GOAL OF THE EXERCISE: Repeat exactly the lines of the entries below from the one with "None => false" through the one with "Definition is_upper (c", both ends included, and nothing else.
START RECORDS TO USE
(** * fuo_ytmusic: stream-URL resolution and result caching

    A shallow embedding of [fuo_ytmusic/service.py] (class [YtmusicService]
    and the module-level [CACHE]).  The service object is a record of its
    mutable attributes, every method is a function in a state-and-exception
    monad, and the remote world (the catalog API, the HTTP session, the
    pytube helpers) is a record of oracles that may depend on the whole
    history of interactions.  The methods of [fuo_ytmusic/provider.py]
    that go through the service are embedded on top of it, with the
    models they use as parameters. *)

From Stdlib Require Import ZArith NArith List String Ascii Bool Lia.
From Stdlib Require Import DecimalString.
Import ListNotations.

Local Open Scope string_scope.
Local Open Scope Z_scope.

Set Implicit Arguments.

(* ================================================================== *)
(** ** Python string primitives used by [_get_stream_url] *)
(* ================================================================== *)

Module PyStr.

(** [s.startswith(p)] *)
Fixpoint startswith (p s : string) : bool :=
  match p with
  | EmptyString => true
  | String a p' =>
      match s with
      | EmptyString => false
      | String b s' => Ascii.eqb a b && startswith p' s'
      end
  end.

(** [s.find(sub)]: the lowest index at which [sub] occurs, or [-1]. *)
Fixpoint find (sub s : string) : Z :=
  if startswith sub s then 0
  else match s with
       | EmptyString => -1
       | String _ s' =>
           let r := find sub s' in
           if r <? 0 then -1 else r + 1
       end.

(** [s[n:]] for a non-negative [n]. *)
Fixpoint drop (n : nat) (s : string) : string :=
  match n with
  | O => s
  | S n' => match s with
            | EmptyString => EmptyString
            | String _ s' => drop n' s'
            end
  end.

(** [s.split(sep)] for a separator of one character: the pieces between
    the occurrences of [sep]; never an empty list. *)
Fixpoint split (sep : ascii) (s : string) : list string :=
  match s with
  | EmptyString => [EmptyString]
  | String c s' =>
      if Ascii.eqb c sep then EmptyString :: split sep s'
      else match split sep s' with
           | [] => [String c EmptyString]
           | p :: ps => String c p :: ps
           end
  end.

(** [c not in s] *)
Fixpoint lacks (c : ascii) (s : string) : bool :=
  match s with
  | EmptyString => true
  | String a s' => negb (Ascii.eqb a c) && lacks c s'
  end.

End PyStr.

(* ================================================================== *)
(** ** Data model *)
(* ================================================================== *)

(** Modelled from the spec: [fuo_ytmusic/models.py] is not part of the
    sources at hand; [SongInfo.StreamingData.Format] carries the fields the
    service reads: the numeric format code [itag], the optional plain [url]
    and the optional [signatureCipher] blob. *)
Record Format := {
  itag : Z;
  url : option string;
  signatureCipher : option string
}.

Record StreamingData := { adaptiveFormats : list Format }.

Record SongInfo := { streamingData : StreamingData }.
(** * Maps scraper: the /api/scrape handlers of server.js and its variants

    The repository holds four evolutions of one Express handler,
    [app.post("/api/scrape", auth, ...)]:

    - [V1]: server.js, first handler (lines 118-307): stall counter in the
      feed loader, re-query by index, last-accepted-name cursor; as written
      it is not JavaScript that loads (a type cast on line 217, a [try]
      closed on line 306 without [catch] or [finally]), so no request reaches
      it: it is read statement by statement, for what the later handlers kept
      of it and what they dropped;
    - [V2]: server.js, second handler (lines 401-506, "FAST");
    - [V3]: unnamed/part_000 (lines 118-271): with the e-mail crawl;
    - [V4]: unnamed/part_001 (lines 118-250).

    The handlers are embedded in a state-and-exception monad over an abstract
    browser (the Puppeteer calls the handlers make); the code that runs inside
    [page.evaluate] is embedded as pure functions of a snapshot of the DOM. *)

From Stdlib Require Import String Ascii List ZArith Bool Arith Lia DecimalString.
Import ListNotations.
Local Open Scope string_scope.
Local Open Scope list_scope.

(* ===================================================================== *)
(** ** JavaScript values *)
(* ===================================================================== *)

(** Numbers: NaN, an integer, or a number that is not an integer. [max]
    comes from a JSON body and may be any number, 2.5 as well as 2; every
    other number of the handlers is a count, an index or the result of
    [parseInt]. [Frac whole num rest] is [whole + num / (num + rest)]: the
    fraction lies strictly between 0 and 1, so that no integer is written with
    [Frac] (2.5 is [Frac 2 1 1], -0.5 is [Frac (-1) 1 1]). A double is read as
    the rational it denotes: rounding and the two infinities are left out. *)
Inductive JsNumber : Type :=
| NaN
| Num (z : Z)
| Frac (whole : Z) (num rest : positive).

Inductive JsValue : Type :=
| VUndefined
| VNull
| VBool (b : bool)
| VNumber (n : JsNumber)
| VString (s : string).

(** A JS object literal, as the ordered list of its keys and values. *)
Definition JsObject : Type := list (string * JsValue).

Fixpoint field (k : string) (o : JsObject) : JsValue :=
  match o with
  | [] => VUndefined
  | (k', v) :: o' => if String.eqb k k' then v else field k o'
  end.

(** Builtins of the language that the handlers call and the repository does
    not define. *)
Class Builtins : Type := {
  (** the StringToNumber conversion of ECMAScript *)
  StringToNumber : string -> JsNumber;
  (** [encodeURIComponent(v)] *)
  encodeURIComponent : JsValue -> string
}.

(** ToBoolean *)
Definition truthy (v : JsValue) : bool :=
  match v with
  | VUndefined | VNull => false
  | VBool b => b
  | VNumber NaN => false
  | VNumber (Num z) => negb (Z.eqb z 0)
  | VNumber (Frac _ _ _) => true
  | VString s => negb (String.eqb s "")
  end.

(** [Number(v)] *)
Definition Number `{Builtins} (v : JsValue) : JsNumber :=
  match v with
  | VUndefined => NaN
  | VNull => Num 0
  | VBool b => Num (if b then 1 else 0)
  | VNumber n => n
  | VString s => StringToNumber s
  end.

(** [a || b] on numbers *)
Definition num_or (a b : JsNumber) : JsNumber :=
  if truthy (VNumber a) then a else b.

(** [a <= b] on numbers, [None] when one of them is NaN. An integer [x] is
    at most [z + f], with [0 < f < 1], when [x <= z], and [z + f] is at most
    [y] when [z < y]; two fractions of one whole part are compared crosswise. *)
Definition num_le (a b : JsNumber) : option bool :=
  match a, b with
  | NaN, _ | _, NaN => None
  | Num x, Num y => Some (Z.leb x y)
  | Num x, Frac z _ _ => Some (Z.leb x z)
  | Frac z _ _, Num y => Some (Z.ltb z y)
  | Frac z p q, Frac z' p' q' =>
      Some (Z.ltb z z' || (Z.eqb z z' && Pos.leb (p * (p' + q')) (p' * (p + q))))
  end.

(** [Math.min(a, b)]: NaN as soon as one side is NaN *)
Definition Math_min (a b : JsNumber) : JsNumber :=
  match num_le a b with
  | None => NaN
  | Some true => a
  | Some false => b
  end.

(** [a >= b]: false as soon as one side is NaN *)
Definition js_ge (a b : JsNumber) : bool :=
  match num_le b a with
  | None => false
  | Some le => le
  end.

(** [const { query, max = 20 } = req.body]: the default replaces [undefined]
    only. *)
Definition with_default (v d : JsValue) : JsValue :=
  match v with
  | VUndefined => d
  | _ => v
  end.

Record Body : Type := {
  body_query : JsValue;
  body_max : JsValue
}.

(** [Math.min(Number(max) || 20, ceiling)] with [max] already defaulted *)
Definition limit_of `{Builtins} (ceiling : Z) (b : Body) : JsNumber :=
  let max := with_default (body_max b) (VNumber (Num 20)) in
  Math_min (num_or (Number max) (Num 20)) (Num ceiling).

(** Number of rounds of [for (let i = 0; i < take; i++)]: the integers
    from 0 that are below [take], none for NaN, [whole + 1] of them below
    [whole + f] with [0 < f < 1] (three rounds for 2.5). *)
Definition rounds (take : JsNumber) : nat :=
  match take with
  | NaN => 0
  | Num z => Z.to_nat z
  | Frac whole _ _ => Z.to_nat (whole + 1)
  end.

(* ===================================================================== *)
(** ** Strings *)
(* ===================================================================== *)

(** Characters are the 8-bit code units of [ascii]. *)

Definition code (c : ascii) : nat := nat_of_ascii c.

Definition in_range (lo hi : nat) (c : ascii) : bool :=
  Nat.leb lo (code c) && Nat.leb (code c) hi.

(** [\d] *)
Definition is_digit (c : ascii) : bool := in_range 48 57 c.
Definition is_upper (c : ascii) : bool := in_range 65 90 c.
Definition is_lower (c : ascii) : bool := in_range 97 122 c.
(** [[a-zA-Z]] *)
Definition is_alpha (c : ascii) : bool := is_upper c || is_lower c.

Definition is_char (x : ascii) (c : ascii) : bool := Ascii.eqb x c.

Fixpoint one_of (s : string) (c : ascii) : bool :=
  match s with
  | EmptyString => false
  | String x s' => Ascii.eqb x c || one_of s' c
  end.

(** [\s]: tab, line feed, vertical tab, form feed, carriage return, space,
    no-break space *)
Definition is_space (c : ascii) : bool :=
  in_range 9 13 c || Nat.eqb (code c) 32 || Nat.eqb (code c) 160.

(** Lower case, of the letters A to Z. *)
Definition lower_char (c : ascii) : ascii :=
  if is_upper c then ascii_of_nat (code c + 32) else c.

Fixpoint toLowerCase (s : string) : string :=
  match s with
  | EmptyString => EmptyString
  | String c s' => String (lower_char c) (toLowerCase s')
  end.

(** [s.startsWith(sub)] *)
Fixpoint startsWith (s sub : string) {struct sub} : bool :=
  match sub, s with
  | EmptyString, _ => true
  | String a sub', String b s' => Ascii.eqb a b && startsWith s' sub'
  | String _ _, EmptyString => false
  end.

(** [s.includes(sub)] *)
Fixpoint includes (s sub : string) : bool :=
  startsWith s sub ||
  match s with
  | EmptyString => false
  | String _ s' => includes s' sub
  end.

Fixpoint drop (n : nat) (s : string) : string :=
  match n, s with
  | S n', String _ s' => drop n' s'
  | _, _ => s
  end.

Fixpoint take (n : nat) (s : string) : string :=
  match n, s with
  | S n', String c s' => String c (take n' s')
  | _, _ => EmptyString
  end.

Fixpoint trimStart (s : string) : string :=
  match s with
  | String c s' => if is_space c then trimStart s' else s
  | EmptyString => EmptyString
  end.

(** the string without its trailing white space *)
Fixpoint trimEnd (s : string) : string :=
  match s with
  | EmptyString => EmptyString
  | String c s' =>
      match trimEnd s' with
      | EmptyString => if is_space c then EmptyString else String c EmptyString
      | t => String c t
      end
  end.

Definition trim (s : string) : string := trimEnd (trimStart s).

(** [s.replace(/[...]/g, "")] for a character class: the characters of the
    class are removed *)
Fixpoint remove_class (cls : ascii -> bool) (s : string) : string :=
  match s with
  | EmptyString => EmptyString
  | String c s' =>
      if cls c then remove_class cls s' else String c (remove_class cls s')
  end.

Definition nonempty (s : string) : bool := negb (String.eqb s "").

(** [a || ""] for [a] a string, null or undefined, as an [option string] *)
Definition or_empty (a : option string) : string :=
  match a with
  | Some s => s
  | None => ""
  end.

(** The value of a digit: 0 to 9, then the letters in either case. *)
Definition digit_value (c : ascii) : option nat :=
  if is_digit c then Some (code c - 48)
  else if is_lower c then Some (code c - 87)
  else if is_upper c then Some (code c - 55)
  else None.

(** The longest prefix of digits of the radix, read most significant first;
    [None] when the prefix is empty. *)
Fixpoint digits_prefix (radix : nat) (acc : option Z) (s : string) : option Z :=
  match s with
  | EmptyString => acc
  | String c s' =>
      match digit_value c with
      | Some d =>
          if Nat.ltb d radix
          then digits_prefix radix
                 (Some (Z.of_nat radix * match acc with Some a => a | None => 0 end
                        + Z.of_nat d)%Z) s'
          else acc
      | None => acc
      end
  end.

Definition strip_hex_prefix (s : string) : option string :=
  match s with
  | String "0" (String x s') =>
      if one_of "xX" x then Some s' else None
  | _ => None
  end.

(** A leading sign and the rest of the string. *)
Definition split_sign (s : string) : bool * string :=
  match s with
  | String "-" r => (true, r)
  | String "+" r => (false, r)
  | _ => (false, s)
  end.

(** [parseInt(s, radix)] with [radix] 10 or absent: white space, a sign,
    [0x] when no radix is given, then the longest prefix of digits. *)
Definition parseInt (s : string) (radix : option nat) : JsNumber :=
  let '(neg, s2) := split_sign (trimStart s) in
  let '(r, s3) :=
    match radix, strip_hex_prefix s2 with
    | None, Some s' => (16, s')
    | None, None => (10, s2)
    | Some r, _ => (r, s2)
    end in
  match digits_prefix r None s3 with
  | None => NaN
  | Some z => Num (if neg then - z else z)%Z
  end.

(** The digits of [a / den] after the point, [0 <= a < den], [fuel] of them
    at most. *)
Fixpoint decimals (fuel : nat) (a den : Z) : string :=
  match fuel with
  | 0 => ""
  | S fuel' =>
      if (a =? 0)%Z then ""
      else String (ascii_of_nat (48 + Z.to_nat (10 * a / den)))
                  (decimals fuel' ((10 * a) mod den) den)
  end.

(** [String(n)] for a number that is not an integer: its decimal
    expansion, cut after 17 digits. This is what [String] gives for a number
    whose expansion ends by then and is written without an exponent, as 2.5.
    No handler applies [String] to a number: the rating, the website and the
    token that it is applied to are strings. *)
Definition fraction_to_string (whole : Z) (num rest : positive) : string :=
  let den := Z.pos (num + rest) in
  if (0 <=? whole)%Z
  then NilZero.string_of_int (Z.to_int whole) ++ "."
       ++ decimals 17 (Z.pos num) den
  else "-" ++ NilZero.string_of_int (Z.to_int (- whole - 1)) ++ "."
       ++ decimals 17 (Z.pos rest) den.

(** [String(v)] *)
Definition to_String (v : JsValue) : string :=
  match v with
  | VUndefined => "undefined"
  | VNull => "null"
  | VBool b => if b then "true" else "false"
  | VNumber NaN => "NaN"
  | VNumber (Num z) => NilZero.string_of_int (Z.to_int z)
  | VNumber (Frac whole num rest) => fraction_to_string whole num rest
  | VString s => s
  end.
END RECORDS TO USE
EXPECTED OUTPUT:
  | None => false
  | Some le => le
  end.

(** [const { query, max = 20 } = req.body]: the default replaces [undefined]
    only. *)
Definition with_default (v d : JsValue) : JsValue :=
  match v with
  | VUndefined => d
  | _ => v
  end.

Record Body : Type := {
  body_query : JsValue;
  body_max : JsValue
}.

(** [Math.min(Number(max) || 20, ceiling)] with [max] already defaulted *)
Definition limit_of `{Builtins} (ceiling : Z) (b : Body) : JsNumber :=
  let max := with_default (body_max b) (VNumber (Num 20)) in
  Math_min (num_or (Number max) (Num 20)) (Num ceiling).

(** Number of rounds of [for (let i = 0; i < take; i++)]: the integers
    from 0 that are below [take], none for NaN, [whole + 1] of them below
    [whole + f] with [0 < f < 1] (three rounds for 2.5). *)
Definition rounds (take : JsNumber) : nat :=
  match take with
  | NaN => 0
  | Num z => Z.to_nat z
  | Frac whole _ _ => Z.to_nat (whole + 1)
  end.

(* ===================================================================== *)
(** ** Strings *)
(* ===================================================================== *)

(** Characters are the 8-bit code units of [ascii]. *)

Definition code (c : ascii) : nat := nat_of_ascii c.

Definition in_range (lo hi : nat) (c : ascii) : bool :=
  Nat.leb lo (code c) && Nat.leb (code c) hi.

(** [\d] *)
Definition is_digit (c : ascii) : bool := in_range 48 57 c.
Definition is_upper (c : ascii) : bool := in_range 65 90 c.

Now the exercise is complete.